● PROBLEM
In the entries below, every line with the string "fault" is to be reported.

Stored data:
************

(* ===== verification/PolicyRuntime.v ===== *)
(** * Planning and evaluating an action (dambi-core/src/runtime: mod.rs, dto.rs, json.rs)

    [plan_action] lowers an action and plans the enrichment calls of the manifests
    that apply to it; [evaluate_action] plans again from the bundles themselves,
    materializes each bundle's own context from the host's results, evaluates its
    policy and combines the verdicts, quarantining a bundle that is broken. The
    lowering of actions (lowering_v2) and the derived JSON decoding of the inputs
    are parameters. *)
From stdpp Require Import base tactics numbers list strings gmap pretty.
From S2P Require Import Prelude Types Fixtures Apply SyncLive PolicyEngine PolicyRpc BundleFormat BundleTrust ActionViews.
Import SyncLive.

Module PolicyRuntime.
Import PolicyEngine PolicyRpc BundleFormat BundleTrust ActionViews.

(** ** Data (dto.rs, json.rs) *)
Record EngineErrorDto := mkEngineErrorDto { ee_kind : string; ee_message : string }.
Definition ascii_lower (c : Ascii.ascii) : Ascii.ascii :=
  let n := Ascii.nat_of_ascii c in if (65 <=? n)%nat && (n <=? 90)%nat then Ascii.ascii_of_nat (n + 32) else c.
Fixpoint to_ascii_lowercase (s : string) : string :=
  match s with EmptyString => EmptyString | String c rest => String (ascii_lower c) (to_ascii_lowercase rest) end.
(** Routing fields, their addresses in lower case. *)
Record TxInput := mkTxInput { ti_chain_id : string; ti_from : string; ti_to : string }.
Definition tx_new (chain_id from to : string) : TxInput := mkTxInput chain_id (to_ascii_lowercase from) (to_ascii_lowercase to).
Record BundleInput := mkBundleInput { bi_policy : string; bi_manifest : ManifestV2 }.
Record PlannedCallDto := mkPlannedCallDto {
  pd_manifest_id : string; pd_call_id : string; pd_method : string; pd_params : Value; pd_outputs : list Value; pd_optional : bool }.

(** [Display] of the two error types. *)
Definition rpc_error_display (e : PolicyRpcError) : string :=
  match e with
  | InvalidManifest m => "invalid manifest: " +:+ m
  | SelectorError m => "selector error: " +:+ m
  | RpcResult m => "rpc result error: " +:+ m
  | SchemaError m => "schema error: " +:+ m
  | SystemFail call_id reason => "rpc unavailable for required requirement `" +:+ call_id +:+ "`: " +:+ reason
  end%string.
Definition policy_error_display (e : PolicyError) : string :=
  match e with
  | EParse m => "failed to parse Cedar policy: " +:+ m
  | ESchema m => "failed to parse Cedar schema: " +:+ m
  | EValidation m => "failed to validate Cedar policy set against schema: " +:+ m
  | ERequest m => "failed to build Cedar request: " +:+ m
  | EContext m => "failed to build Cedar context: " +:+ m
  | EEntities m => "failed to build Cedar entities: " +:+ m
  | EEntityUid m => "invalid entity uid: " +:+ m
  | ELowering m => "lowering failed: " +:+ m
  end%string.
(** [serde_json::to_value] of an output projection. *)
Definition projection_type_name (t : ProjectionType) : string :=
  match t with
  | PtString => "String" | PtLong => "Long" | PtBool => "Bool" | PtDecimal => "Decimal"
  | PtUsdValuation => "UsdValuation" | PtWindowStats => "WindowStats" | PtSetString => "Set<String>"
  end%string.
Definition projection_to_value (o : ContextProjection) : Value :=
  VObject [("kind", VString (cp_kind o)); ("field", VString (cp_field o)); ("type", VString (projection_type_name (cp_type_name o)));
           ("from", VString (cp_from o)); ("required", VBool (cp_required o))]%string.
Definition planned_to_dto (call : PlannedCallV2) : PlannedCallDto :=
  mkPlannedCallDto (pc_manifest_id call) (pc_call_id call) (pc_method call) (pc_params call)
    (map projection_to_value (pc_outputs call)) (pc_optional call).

************

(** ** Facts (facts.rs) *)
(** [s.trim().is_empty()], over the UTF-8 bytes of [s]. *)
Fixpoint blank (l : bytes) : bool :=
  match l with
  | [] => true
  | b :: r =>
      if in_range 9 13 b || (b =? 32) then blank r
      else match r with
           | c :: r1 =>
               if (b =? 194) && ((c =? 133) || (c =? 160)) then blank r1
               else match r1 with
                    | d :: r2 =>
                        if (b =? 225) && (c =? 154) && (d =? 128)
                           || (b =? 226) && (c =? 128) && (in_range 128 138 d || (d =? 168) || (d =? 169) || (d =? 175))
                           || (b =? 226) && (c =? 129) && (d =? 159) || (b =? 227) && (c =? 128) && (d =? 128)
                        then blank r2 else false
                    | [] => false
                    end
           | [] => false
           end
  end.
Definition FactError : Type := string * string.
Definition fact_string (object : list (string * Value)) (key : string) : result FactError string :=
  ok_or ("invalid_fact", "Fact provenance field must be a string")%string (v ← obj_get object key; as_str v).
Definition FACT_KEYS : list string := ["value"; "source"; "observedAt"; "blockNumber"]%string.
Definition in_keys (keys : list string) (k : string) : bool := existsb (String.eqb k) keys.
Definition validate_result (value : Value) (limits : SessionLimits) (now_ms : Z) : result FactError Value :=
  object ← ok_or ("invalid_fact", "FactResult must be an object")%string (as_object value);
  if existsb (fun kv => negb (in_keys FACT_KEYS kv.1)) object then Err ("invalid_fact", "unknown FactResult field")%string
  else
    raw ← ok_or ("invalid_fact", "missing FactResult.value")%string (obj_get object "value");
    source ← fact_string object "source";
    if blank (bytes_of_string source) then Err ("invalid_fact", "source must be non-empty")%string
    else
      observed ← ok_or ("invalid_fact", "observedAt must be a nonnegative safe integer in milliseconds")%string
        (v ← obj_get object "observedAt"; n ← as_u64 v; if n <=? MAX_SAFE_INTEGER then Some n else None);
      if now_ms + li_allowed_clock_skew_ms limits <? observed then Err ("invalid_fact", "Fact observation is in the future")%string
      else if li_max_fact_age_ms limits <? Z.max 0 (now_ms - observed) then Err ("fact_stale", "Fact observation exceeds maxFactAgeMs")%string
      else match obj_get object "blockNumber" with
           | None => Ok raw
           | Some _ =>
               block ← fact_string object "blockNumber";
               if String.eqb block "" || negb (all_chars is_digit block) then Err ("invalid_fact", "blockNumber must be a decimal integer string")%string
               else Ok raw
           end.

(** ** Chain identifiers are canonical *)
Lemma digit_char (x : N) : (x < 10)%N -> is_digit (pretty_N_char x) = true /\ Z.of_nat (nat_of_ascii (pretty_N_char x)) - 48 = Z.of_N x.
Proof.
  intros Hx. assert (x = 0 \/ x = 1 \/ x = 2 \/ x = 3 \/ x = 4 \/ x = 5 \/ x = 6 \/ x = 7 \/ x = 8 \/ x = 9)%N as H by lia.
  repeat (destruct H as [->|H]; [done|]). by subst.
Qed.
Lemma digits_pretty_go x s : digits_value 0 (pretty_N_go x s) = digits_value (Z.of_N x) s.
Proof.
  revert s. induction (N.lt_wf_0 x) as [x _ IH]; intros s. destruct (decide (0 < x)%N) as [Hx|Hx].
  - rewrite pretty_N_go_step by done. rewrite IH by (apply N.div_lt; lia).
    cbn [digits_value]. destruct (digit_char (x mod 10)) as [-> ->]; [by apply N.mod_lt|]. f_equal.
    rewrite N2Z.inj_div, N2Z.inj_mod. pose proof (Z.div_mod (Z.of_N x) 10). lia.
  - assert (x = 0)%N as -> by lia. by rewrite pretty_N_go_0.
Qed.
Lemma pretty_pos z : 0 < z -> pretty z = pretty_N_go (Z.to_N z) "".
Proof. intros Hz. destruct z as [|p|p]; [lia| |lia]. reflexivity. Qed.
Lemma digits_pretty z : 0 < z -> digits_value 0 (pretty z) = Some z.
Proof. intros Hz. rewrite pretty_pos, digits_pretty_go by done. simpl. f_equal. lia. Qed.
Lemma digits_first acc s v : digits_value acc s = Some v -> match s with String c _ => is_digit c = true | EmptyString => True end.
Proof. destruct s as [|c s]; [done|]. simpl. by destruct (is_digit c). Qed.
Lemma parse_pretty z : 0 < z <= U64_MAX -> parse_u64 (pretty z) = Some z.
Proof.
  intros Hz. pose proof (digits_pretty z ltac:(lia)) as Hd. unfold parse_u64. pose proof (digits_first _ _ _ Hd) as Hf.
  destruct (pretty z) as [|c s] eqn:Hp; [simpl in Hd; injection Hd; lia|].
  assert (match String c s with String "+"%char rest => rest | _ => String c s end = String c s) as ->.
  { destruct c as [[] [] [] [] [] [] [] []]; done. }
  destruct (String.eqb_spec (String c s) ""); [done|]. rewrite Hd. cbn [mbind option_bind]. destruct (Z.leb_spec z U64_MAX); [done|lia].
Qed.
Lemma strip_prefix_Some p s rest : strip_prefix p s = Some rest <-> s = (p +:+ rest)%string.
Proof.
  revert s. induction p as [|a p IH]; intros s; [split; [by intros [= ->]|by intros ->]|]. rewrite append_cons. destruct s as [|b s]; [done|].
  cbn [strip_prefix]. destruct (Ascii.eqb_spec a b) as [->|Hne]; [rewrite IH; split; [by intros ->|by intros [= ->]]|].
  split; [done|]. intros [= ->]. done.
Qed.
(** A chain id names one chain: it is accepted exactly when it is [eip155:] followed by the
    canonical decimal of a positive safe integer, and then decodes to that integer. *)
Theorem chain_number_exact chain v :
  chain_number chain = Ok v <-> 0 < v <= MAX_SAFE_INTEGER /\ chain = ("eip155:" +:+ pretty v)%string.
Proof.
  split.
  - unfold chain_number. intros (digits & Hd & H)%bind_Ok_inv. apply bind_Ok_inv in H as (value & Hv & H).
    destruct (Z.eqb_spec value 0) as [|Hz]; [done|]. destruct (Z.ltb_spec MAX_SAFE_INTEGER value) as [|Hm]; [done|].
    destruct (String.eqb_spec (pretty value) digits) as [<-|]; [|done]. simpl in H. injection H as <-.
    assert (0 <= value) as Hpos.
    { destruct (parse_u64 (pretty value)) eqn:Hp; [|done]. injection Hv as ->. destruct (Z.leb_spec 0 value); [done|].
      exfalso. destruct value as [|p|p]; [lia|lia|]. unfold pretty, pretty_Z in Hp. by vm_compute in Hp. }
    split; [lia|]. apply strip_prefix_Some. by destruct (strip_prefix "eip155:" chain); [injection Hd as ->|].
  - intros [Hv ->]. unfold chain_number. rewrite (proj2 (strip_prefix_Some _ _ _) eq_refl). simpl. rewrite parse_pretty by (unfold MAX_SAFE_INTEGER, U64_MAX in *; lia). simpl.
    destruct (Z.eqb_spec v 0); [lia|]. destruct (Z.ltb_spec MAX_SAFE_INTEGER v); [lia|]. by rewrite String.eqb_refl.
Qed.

************

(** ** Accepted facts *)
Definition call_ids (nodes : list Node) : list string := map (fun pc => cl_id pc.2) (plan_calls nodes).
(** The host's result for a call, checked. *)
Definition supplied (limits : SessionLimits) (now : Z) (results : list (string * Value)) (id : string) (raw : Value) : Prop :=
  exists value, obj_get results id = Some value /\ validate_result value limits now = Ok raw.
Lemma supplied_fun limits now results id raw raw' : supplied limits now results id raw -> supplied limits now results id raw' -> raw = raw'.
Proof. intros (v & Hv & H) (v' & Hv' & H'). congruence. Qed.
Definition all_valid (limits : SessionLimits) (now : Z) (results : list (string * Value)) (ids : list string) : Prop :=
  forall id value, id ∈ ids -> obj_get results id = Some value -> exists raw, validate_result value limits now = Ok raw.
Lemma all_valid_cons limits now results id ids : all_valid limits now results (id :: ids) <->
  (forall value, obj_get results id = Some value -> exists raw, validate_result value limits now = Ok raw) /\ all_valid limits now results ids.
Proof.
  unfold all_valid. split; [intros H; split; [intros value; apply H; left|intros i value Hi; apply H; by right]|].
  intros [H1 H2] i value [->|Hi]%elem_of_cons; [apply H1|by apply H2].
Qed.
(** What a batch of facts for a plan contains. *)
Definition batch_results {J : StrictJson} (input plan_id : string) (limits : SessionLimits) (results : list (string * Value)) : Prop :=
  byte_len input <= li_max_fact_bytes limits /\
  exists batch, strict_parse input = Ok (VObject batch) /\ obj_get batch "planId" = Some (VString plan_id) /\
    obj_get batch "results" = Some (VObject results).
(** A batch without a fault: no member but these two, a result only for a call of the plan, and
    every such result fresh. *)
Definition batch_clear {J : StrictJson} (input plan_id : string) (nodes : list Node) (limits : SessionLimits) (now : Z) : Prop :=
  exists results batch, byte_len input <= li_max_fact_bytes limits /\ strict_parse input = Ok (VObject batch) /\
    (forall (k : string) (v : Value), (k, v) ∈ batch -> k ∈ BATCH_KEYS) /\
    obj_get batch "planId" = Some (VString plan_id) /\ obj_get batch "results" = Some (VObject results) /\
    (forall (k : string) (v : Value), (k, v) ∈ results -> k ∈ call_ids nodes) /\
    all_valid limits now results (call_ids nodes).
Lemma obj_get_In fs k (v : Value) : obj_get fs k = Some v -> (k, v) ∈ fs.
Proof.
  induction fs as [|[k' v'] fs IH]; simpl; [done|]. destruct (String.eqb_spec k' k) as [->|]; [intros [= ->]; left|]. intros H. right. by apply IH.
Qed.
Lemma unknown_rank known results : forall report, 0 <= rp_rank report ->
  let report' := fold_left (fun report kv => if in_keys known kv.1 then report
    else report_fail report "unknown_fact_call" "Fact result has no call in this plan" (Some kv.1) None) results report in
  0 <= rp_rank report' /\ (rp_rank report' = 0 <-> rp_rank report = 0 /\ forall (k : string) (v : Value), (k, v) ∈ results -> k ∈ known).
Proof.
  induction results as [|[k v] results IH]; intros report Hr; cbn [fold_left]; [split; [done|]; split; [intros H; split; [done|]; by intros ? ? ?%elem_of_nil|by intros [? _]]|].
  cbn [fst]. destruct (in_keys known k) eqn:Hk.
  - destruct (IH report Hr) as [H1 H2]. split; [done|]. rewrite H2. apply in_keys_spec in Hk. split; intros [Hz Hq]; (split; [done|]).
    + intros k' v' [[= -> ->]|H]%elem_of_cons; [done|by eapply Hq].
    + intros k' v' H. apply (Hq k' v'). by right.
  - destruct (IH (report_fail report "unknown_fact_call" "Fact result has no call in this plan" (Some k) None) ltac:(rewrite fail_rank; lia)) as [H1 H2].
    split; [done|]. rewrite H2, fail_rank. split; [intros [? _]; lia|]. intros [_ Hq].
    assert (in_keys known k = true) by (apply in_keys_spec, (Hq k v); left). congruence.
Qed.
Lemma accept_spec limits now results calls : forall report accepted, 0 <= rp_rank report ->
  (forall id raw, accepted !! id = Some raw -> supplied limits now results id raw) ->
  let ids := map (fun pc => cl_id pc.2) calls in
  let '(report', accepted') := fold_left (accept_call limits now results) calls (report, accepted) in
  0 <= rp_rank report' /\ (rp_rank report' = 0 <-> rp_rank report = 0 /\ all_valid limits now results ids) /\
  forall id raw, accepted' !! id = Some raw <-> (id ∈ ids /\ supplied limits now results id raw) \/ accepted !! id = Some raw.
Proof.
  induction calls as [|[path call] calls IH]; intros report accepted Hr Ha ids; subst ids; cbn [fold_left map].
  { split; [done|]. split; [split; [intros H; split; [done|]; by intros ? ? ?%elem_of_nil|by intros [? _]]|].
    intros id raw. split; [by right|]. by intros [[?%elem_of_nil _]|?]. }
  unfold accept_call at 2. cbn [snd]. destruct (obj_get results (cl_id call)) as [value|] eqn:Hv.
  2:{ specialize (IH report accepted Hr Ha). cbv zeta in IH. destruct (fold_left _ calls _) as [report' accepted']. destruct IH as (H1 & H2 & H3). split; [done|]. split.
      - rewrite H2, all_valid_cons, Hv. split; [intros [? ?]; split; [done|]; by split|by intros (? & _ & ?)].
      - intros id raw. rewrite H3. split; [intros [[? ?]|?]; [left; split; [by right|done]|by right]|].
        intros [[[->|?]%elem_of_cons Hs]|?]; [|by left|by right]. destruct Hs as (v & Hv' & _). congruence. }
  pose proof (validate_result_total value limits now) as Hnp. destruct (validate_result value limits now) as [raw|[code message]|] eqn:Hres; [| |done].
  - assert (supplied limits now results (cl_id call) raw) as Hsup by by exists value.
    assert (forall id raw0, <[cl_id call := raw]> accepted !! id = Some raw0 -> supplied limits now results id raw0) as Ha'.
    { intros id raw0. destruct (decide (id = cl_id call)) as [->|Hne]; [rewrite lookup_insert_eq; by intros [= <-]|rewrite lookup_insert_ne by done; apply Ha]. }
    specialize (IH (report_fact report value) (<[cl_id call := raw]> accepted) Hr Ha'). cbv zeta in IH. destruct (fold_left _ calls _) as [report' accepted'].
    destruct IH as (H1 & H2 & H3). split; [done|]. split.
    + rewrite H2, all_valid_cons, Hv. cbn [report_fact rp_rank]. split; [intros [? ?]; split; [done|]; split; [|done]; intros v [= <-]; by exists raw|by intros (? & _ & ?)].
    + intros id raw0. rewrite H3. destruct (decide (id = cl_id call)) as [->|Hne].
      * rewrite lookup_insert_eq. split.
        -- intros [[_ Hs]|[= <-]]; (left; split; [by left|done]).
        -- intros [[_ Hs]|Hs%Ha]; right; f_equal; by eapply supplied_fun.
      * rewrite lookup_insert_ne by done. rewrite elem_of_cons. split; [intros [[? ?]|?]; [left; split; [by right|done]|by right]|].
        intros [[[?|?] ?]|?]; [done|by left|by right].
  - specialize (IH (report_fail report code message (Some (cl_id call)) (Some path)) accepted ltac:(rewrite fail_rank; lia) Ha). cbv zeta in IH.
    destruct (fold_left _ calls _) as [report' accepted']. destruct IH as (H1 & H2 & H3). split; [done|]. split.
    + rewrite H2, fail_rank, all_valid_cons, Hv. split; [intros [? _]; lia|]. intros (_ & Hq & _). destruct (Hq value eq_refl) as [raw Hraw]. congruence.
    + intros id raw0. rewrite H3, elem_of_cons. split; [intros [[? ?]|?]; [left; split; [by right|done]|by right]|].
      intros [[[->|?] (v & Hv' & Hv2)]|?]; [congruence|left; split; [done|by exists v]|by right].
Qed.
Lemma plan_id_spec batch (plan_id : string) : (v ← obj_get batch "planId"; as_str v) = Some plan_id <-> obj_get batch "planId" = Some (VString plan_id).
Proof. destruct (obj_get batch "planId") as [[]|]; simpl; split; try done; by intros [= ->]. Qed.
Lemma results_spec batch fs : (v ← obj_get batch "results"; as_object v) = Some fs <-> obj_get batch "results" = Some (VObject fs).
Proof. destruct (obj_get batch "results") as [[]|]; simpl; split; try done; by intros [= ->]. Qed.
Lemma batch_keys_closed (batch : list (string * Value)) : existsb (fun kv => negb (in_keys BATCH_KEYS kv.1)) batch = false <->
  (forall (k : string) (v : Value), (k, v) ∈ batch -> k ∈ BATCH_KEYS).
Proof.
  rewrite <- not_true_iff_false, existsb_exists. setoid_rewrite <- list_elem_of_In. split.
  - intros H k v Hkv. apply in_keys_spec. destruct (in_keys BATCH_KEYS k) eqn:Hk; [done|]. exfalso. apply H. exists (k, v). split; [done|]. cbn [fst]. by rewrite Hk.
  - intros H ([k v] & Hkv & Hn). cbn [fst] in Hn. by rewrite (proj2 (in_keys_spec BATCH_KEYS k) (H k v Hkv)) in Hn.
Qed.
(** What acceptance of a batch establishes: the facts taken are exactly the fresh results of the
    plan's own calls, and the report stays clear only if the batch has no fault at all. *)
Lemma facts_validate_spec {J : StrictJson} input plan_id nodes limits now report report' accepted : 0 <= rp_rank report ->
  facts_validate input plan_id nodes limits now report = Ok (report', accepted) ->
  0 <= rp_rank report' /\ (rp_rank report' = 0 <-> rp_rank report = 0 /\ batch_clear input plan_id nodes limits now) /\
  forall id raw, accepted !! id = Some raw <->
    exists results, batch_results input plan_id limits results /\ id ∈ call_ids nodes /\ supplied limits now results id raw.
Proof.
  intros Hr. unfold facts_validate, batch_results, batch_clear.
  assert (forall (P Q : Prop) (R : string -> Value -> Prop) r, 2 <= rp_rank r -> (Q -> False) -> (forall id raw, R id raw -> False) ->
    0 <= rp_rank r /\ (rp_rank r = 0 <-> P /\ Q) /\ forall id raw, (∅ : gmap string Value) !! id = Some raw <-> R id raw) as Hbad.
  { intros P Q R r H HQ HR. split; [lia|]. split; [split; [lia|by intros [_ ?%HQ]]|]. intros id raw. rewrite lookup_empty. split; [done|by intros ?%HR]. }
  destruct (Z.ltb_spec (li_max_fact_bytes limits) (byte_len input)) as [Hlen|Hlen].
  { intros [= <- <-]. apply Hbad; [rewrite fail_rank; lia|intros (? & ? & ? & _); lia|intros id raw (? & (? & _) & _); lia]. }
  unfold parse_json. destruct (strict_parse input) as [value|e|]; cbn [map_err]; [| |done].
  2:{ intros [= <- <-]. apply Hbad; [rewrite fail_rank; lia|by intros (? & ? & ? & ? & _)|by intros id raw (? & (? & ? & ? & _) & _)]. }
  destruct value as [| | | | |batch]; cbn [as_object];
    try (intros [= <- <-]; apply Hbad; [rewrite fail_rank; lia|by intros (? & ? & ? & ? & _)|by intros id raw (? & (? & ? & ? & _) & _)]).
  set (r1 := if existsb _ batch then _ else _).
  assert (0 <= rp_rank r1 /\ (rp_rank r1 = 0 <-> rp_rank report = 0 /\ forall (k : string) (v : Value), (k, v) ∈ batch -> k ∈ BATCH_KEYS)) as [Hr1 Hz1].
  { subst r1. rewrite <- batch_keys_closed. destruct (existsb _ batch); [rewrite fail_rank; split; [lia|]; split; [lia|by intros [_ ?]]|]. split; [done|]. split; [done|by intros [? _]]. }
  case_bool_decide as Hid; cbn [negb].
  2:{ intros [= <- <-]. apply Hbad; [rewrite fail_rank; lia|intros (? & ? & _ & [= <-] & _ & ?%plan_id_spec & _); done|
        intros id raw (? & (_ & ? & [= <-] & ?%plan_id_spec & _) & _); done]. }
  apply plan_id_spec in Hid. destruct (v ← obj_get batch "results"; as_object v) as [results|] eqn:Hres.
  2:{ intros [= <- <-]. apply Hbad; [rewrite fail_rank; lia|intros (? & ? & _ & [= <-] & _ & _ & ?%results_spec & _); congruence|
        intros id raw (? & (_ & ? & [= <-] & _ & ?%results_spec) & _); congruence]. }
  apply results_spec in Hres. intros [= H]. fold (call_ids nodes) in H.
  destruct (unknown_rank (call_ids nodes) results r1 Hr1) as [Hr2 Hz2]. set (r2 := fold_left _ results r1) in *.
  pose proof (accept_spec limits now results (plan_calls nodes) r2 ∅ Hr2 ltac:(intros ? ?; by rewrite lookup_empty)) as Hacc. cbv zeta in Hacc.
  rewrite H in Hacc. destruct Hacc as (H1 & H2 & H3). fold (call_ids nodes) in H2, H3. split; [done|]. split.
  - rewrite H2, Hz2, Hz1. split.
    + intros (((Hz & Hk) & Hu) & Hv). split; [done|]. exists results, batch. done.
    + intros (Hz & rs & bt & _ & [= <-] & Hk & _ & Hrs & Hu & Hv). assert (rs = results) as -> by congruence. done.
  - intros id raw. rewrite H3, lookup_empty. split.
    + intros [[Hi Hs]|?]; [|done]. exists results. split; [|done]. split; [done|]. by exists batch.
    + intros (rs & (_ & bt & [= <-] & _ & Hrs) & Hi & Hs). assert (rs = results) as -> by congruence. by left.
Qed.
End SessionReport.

************

● WRITTEN SOLUTION
(** A batch without a fault: no member but these two, a result only for a call of the plan, and
    plan's own calls, and the report stays clear only if the batch has no fault at all. *)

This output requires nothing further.